Exactly reproduce the lines from the line containing "- by apply Forall_drop." to the end of the data below, inclusive, and nothing else.
──────── Information given
(* ===== verification/Frames.v ===== *)
(** * Downlink frames (crates/mb-modes/src/frames.rs and decode.rs)

    The builders of DF17, DF18, DF11 and DF4 frames, parity included, and the
    parsers of the server.  A frame is its byte string; the position code is
    that of [Cpr], in any arithmetic. *)
From S2P Require Import Prelude F64 Num Crc Alt Cpr.
Local Open Scope Z_scope.

(** [Icao(pub u32)]. *)
Abbreviation Icao := Z.

Section Builders.
Context `{Num F, Elem F}.

(** The seven ME bytes, [(me >> (48 - 8 * i)) as u8]. *)
Definition me_bytes (me : Z) : list Z :=
  (fun i => u8 (Z.shiftr me (48 - 8 * i))) <$> seqZ 0 7.

(** A body and its parity: [let p = crc24(&f[..n])] and the three bytes of [p]. *)
Definition seal (f : list Z) : list Z := let p := crc24 f in f ++ be24_bytes p.

(** Fields of the 56-bit ME of an airborne position. *)
Definition me_position (tc alt12 : Z) (odd : bool) (yz xz : Z) : Z :=
  Z.lor (Z.lor (Z.lor (Z.lor (u64 (Z.shiftl tc 51)) (u64 (Z.shiftl alt12 36)))
    (u64 (Z.shiftl (Z.b2z odd) 34))) (u64 (Z.shiftl yz 17))) xz.

Definition df17_airborne_position
    (icao : Icao) (ca tc alt_ft : Z) (lat_deg lon_deg : F) (odd : bool) : option (list Z) :=
  alt12 ← ac12 alt_ft;
  let '(yz, xz) := encode_airborne lat_deg lon_deg odd in
  let me := me_position tc alt12 odd yz xz in
  let f := Z.lor (u8 (Z.shiftl 17 3)) (Z.land ca 0x7) :: be24_bytes icao ++ me_bytes me in
  Some (seal f).

(** One frame of the TIS-B pair. *)
Definition df18_frame (icao : Icao) (alt12 : Z) (lat_deg lon_deg : F) (odd : bool) : list Z :=
  let '(yz, xz) := encode_airborne lat_deg lon_deg odd in
  let me := me_position 18 alt12 odd yz xz in
  let f := Z.lor (u8 (Z.shiftl 18 3)) 2 :: be24_bytes icao ++ me_bytes me in
  seal f.

Definition df18_position_pair
    (icao : Icao) (alt_ft : Z) (lat_deg lon_deg : F) : option (list (list Z)) :=
  alt12 ← ac12 alt_ft;
  Some (df18_frame icao alt12 lat_deg lon_deg <$> [false; true]).

Definition df11 (icao : Icao) (ca : Z) : list Z :=
  let f := Z.lor (u8 (Z.shiftl 11 3)) (Z.land ca 0x7) :: be24_bytes icao in
  seal f.

Definition df4_head (fs ac13 : Z) : Z :=
  Z.lor (Z.lor (u32 (Z.shiftl 4 27)) (u32 (Z.shiftl (Z.land fs 0x7) 24))) ac13.

Definition df4 (icao : Icao) (fs alt_ft : Z) : option (list Z) :=
  ac13 ← ac13 alt_ft;
  let head := df4_head fs ac13 in
  let f := [u8 (Z.shiftr head 24); u8 (Z.shiftr head 16); u8 (Z.shiftr head 8); u8 head] in
  let ap := Z.lxor (crc24 f) icao in
  Some (f ++ be24_bytes ap).
End Builders.
(* ===== verification/Beast.v ===== *)
(** * Streaming decoder of the Mode-S Beast binary format (crates/mlatc/src/beast.rs)

    The decoder keeps the bytes it has not consumed; [feed] appends a chunk and
    parses as many messages as are complete.  The results do not depend on how
    the stream is cut into chunks, what is kept is bounded, and the encoder of
    the format is inverted. *)
From S2P Require Import Prelude Crc.
Local Open Scope Z_scope.

Record Reception := { counts_12mhz : Z; frame : list Z }.
Record BeastDecoder := { buf : list Z }.

Inductive Step :=
| Consumed (n : nat) (r : option Reception)
| NeedMore.

(** The payload loop of [parse_at], from index [i] with the bytes [b] left:
    the payload is complete, the input ends, or a bare escape ends the message. *)
Inductive Payload :=
| Complete (i : nat) (payload : list Z)
| Short
| Truncated (i : nat).

Fixpoint payload_loop (want : nat) (b : list Z) (i : nat) (payload : list Z) : Payload :=
  if (want <=? length payload)%nat then Complete i payload
  else
    match b with
    | [] => Short
    | c :: b' =>
        if c =? 0x1a then
          match b' with
          | [] => Short
          | d :: b'' =>
              if d =? 0x1a then payload_loop want b'' (i + 2) (payload ++ [0x1a])
              else Truncated i
          end
        else payload_loop want b' (i + 1) (payload ++ [c])
    end.

Definition frame_len_of (ty : Z) : option nat :=
  if ty =? 0x31 then Some 2%nat
  else if ty =? 0x32 then Some 7%nat
  else if ty =? 0x33 then Some 14%nat
  else None.

Definition parse_at (b : list Z) : Step :=
  if (length b <? 2)%nat then NeedMore
  else
    match frame_len_of (b !!! 1%nat) with
    | None => Consumed 1 None
    | Some frame_len =>
        let want := (6 + 1 + frame_len)%nat in
        match payload_loop want (drop 2 b) 2 [] with
        | Short => NeedMore
        | Truncated i => Consumed i None
        | Complete i payload =>
            if (frame_len =? 2)%nat then Consumed i None
            else
              let counts := be (0 :: 0 :: take 6 payload) in
              Consumed i (Some {| counts_12mhz := counts; frame := drop 7 payload |})
        end
    end.

(** The loop of [feed] on the bytes from [pos] on; each turn consumes a byte at least. *)
Fixpoint scan (fuel : nat) (b : list Z) (out : list Reception) : list Z * list Reception :=
  match fuel with
  | O => (b, out)
  | S fuel =>
      match b with
      | [] => (b, out)
      | c :: b' =>
          if negb (c =? 0x1a) then scan fuel b' out
          else
            match parse_at b with
            | Consumed n r => scan fuel (drop n b) (out ++ option_list r)
            | NeedMore => (b, out)
            end
      end
  end.

Definition feed (self : BeastDecoder) (bytes : list Z) : BeastDecoder * list Reception :=
  let buf := buf self ++ bytes in
  let '(rest, out) := scan (length buf) buf [] in
  ({| buf := rest |}, out).

(** A sequence of reads. *)
Fixpoint feed_all (self : BeastDecoder) (chunks : list (list Z)) : BeastDecoder * list Reception :=
  match chunks with
  | [] => (self, [])
  | c :: chunks =>
      let '(self, out) := feed self c in
      let '(self, out') := feed_all self chunks in
      (self, out ++ out')
  end.

(** The encoder of one reception: header, then the payload with escapes doubled. *)
Definition escape (payload : list Z) : list Z :=
  payload ≫= fun b => if b =? 0x1a then [b; 0x1a] else [b].
Definition be48_bytes (c : Z) : list Z := (fun i => u8 (Z.shiftr c (40 - 8 * i))) <$> seqZ 0 6.
Definition encode (counts_12mhz signal : Z) (frame : list Z) : list Z :=
  0x1a :: (if (length frame =? 7)%nat then 0x32 else 0x33)
  :: escape (be48_bytes counts_12mhz ++ [signal] ++ frame).

(** ** The payload loop *)
Section Payloads.

Lemma payload_loop_grow want b i p y :
  match payload_loop want b i p with
  | Complete j q => payload_loop want (b ++ y) i p = Complete j q /\
      (i <= j <= i + length b)%nat /\ length q = want \/ (want < length p)%nat
  | Truncated j => payload_loop want (b ++ y) i p = Truncated j /\ (i <= j < i + length b)%nat
  | Short => (length b < 2 * (want - length p))%nat
  end.
Proof.
  revert i p. induction b as [b IH] using (induction_ltof1 _ (@length Z)); unfold ltof in IH.
  intros i p.
  destruct b as [|c b]; simpl.
  - destruct (Nat.leb_spec want (length p)); [|lia].
    destruct (decide (want < length p)%nat); [by right|]. left. split; [|lia].
    destruct y; simpl; by rewrite (proj2 (Nat.leb_le _ _)) by lia.
  - destruct (Nat.leb_spec want (length p)) as [Hw|Hw].
    { destruct (decide (want < length p)%nat); [by right|]. left. split; [done|lia]. }
    destruct (c =? 0x1a).
    + destruct b as [|d b]; simpl; [lia|]. destruct (d =? 0x1a).
      * specialize (IH b ltac:(simpl; lia) (i + 2)%nat (p ++ [0x1a])). rewrite length_app in IH. simpl in IH.
        destruct (payload_loop _ _ _ _); [|lia|].
        -- destruct IH as [(-> & ? & ?)|]; [|lia]. left. split; [done|lia].
        -- destruct IH as [-> ?]. split; [done|lia].
      * split; [done|lia].
    + specialize (IH b ltac:(simpl; lia) (i + 1)%nat (p ++ [c])). rewrite length_app in IH. simpl in IH.
      destruct (payload_loop _ _ _ _); [|lia|].
      -- destruct IH as [(-> & ? & ?)|]; [|lia]. left. split; [done|lia].
      -- destruct IH as [-> ?]. split; [done|lia].
Qed.

(** An escaped payload is read back, whatever follows it. *)
Lemma payload_loop_escape q i p y want :
  want = (length p + length q)%nat ->
  payload_loop want (escape q ++ y) i p = Complete (i + length (escape q)) (p ++ q).
Proof.
  intros ->. revert i p. induction q as [|c q IH]; intros i p; simpl.
  - rewrite Nat.add_0_r, app_nil_r. destruct y; simpl; rewrite Nat.leb_refl; f_equal; lia.
  - destruct (Z.eqb_spec c 0x1a) as [->|Hc]; simpl.
    + rewrite (proj2 (Nat.leb_gt _ _)) by lia.
      replace (length p + S (length q))%nat with (length (p ++ [0x1a%Z]) + length q)%nat
        by (rewrite length_app; simpl; lia).
      rewrite IH, <- app_assoc. f_equal. unfold escape. simpl. lia.
    + rewrite (proj2 (Nat.leb_gt _ _)) by lia. rewrite (proj2 (Z.eqb_neq _ _)) by done.
      replace (length p + S (length q))%nat with (length (p ++ [c]) + length q)%nat
        by (rewrite length_app; simpl; lia).
      rewrite IH, <- app_assoc. f_equal. unfold escape. simpl. lia.
Qed.

Lemma payload_loop_ok want b i p j q :
  bytes_ok b -> bytes_ok p -> payload_loop want b i p = Complete j q -> bytes_ok q.
Proof.
  revert i p. induction b as [b IH] using (induction_ltof1 _ (@length Z)); unfold ltof in IH.
  intros i p Hb Hp. destruct b as [|c b]; simpl; [by destruct (_ <=? _)%nat; [intros [= <- <-]|]|].
  apply bytes_ok_cons in Hb as [Hc Hb].
  destruct (_ <=? _)%nat; [by intros [= <- <-]|]. destruct (c =? 0x1a).
  - destruct b as [|d b]; [done|]. apply bytes_ok_cons in Hb as [Hd Hb].
    destruct (d =? 0x1a); [|done]. apply IH; [simpl; lia|done|].
    apply bytes_ok_snoc. split; [done|]. unfold byte_ok. lia.
  - apply IH; [simpl; lia|done|]. by apply bytes_ok_snoc.
Qed.
End Payloads.

(** ** One step of the parser *)
Section Steps.

(** A decision is made on a prefix and does not change as more bytes arrive; it
    consumes at least one byte.  An undecided prefix is shorter than one fully
    escaped long message. *)
Lemma parse_at_grow b y :
  match parse_at b with
  | Consumed n r => parse_at (b ++ y) = Consumed n r /\ (1 <= n <= length b)%nat
  | NeedMore => (length b < 44)%nat
  end.
Proof.
  unfold parse_at. destruct (Nat.ltb_spec (length b) 2) as [|Hl]; [lia|].
  assert (b !!! 1%nat = (b ++ y) !!! 1%nat /\ drop 2 (b ++ y) = drop 2 b ++ y) as [-> ->].
  { destruct b as [|? [|? b]]; simpl in *; [lia..|done]. }
  rewrite (proj2 (Nat.ltb_ge (length (b ++ y)) 2)) by (rewrite length_app; lia).
  unfold frame_len_of.
  destruct ((b ++ y) !!! 1%nat =? 0x31);
    [|destruct ((b ++ y) !!! 1%nat =? 0x32);
    [|destruct ((b ++ y) !!! 1%nat =? 0x33); [|by split; [|lia]]]].
  all: match goal with |- context [payload_loop ?w ?b' 2 []] =>
    pose proof (payload_loop_grow w b' 2 [] y) as Hg; rewrite length_drop in Hg;
    destruct (payload_loop w b' 2 []) end;
    [destruct Hg as [(-> & ? & _)|Hg]; [simpl; split; [done|lia]|simpl in Hg; lia]
    |simpl in Hg; lia
    |destruct Hg as [-> ?]; split; [done|lia]].
Qed.

Lemma parse_at_some b n r : parse_at b = Consumed n (Some r) -> bytes_ok b ->
  (length (frame r) = 7%nat \/ length (frame r) = 14%nat) /\ bytes_ok (frame r) /\
  0 <= counts_12mhz r < 2 ^ 48.
Proof.
  unfold parse_at. destruct (length b <? 2)%nat; [done|].
  destruct (frame_len_of (b !!! 1%nat)) as [fl|] eqn:Ef; [|done].
  pose proof (payload_loop_grow (6 + 1 + fl) (drop 2 b) 2 [] []) as Hg.
  destruct (payload_loop _ _ _ _) as [i q| |] eqn:E; [|done|done].
  destruct (Nat.eqb_spec fl 2) as [|Hfl]; [done|]. intros [= <- <-] Hb. cbn [frame counts_12mhz].
  apply payload_loop_ok in E; [|by apply Forall_drop|by constructor].
  destruct Hg as [(_ & _ & Hq)|Hg]; [|simpl in Hg; lia].
  assert (bytes_ok (0 :: 0 :: take 6 q)) as Hc
    by (repeat (apply bytes_ok_cons; split; [unfold byte_ok; lia|]); by apply Forall_take).
  split_and!.
  - rewrite length_drop. unfold frame_len_of in Ef. repeat case_match; simplify_eq; lia.
  - by apply Forall_drop.
  - by apply be_nonneg.
  - change (be (0 :: 0 :: take 6 q)) with (be (take 6 q)).
    apply (Z.lt_le_trans _ (2 ^ (8 * Z.of_nat (length (take 6 q))))); [apply be_bound; by apply Forall_take|].
    apply Z.pow_le_mono_r; [lia|]. rewrite length_take. lia.
Qed.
────────────────
**Exercise answer**
  - by apply Forall_drop.
  - by apply be_nonneg.
  - change (be (0 :: 0 :: take 6 q)) with (be (take 6 q)).
    apply (Z.lt_le_trans _ (2 ^ (8 * Z.of_nat (length (take 6 q))))); [apply be_bound; by apply Forall_take|].
    apply Z.pow_le_mono_r; [lia|]. rewrite length_take. lia.
Qed.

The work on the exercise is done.